Task description - Stop after the line with "[getTenantContext] yields and"; until then, please copy every line of the records word for word from the first.

Data -
(** C7. [withTenantContext] throws [TENANT_NOT_FOUND] for an unknown id,
    [TENANT_NOT_ACTIVE] for a tenant in any status but [active], and
    otherwise returns what [fn] returns when run with a context that
    [getTenantContext] yields and whose tenant is the registry's record.
    A tenant provisioned as "Acme FO" with profile [fo] starts in
    [provisioning], where [withTenantContext] throws [TENANT_NOT_ACTIVE]; once
    moved to [onboarding] and then [active], the installed context has profile
    [fo]. *)
Theorem withTenantContext_outcome :
  (forall T reg options now (fn : option TenantContext -> result T),
     tenants reg !! tenantId options = None ->
     exists m, withTenantContext reg options now fn =
                 Throw (TenantContextError TENANT_NOT_FOUND m)) /\
  (forall T reg options now (fn : option TenantContext -> result T) t,
     tenants reg !! tenantId options = Some t -> status t <> active ->
     exists m, withTenantContext reg options now fn =
                 Throw (TenantContextError TENANT_NOT_ACTIVE m)) /\
  (forall T reg options now (fn : option TenantContext -> result T) t,
     tenants reg !! tenantId options = Some t -> status t = active ->
     exists context,
       withTenantContext reg options now fn = fn (Some context) /\
       getTenantContext (Some context) = Ok context /\
       tenant context = t /\
       correlationId context = opt_correlationId options) /\
  (forall T sha256 toLowerCase reg uuid c now1 now2 now3 now4 now
      (fn : option TenantContext -> result T) t,
     (provision sha256 toLowerCase reg acme_fo uuid now1 now2).1 = Ok t ->
     let r1 := (provision sha256 toLowerCase reg acme_fo uuid now1 now2).2 in
     let r2 := (updateStatus r1 uuid onboarding now3).2 in
     let r3 := (updateStatus r2 uuid active now4).2 in
     status t = provisioning /\
     (exists m, withTenantContext r1 (options_for uuid c) now fn =
                  Throw (TenantContextError TENANT_NOT_ACTIVE m)) /\
     (exists context,
        withTenantContext r3 (options_for uuid c) now fn = fn (Some context) /\
        getTenantContext (Some context) = Ok context /\
        tenants r3 !! uuid = Some (tenant context) /\
        profile (tenant context) = fo)).
Proof.
  split; [|split; [|split]].
  - intros. eexists. by apply withTenantContext_not_found.
  - intros. eexists. by eapply withTenantContext_not_active.
  - intros T reg options now fn t Ht Hs. exists (context_for t options now).
    split; [by apply withTenantContext_active | done].
  - intros T sha256 toLowerCase reg uuid c now1 now2 now3 now4 now fn t Hprov r1 r2 r3.
    assert (tenants r1 !! uuid = Some t /\ status t = provisioning /\ profile t = fo)
      as (Ht & Hs & Hp).
    { subst r1. revert Hprov. unfold provision.
      case_bool_decide; cbn; [discriminate|]. intros [= <-].
      by rewrite lookup_insert_eq. }
    clearbody r1. clear Hprov.
    assert (tenants r2 !! uuid = Some (set_status t onboarding now3)) as Ht2.
    { subst r2. erewrite TenantRegistryProps.updateStatus_edge; [|done|rewrite Hs; constructor].
      cbn. by rewrite lookup_insert_eq. }
    clearbody r2.
    assert (tenants r3 !! uuid
              = Some (set_status (set_status t onboarding now3) active now4)) as Ht3.
    { subst r3. erewrite TenantRegistryProps.updateStatus_edge; [|done|constructor].
      cbn. by rewrite lookup_insert_eq. }
    clearbody r3.
    split; [done|]. split.
    + eexists. eapply withTenantContext_not_active; [done|]. by rewrite Hs.
    + eexists. split; [by eapply withTenantContext_active|]. done.
Qed.

Lemma withTenantContext_outcome_witness :
  (exists m, withTenantContext Samples.registry_new (options_for "A" "req-1") 1
               getCurrentTenantId = Throw (TenantContextError TENANT_NOT_ACTIVE m)) /\
  (exists context,
     withTenantContext Samples.registry_A (options_for "A" "req-1") 1 getCurrentTenantId
       = getCurrentTenantId (Some context) /\
     getTenantContext (Some context) = Ok context /\
     tenant context = Samples.tenant_A /\
     correlationId context = "req-1").
Proof.
  destruct withTenantContext_outcome as (_ & Hinactive & Hactive & _).
  split.
  - apply (Hinactive _ Samples.registry_new (options_for "A" "req-1") 1
             getCurrentTenantId Samples.tenant_new); [reflexivity | discriminate].
  - apply (Hactive _ Samples.registry_A (options_for "A" "req-1") 1
             getCurrentTenantId Samples.tenant_A); reflexivity.
Defined.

Solution for this exercise -
(** C7. [withTenantContext] throws [TENANT_NOT_FOUND] for an unknown id,
    [TENANT_NOT_ACTIVE] for a tenant in any status but [active], and
    otherwise returns what [fn] returns when run with a context that
    [getTenantContext] yields and whose tenant is the registry's record.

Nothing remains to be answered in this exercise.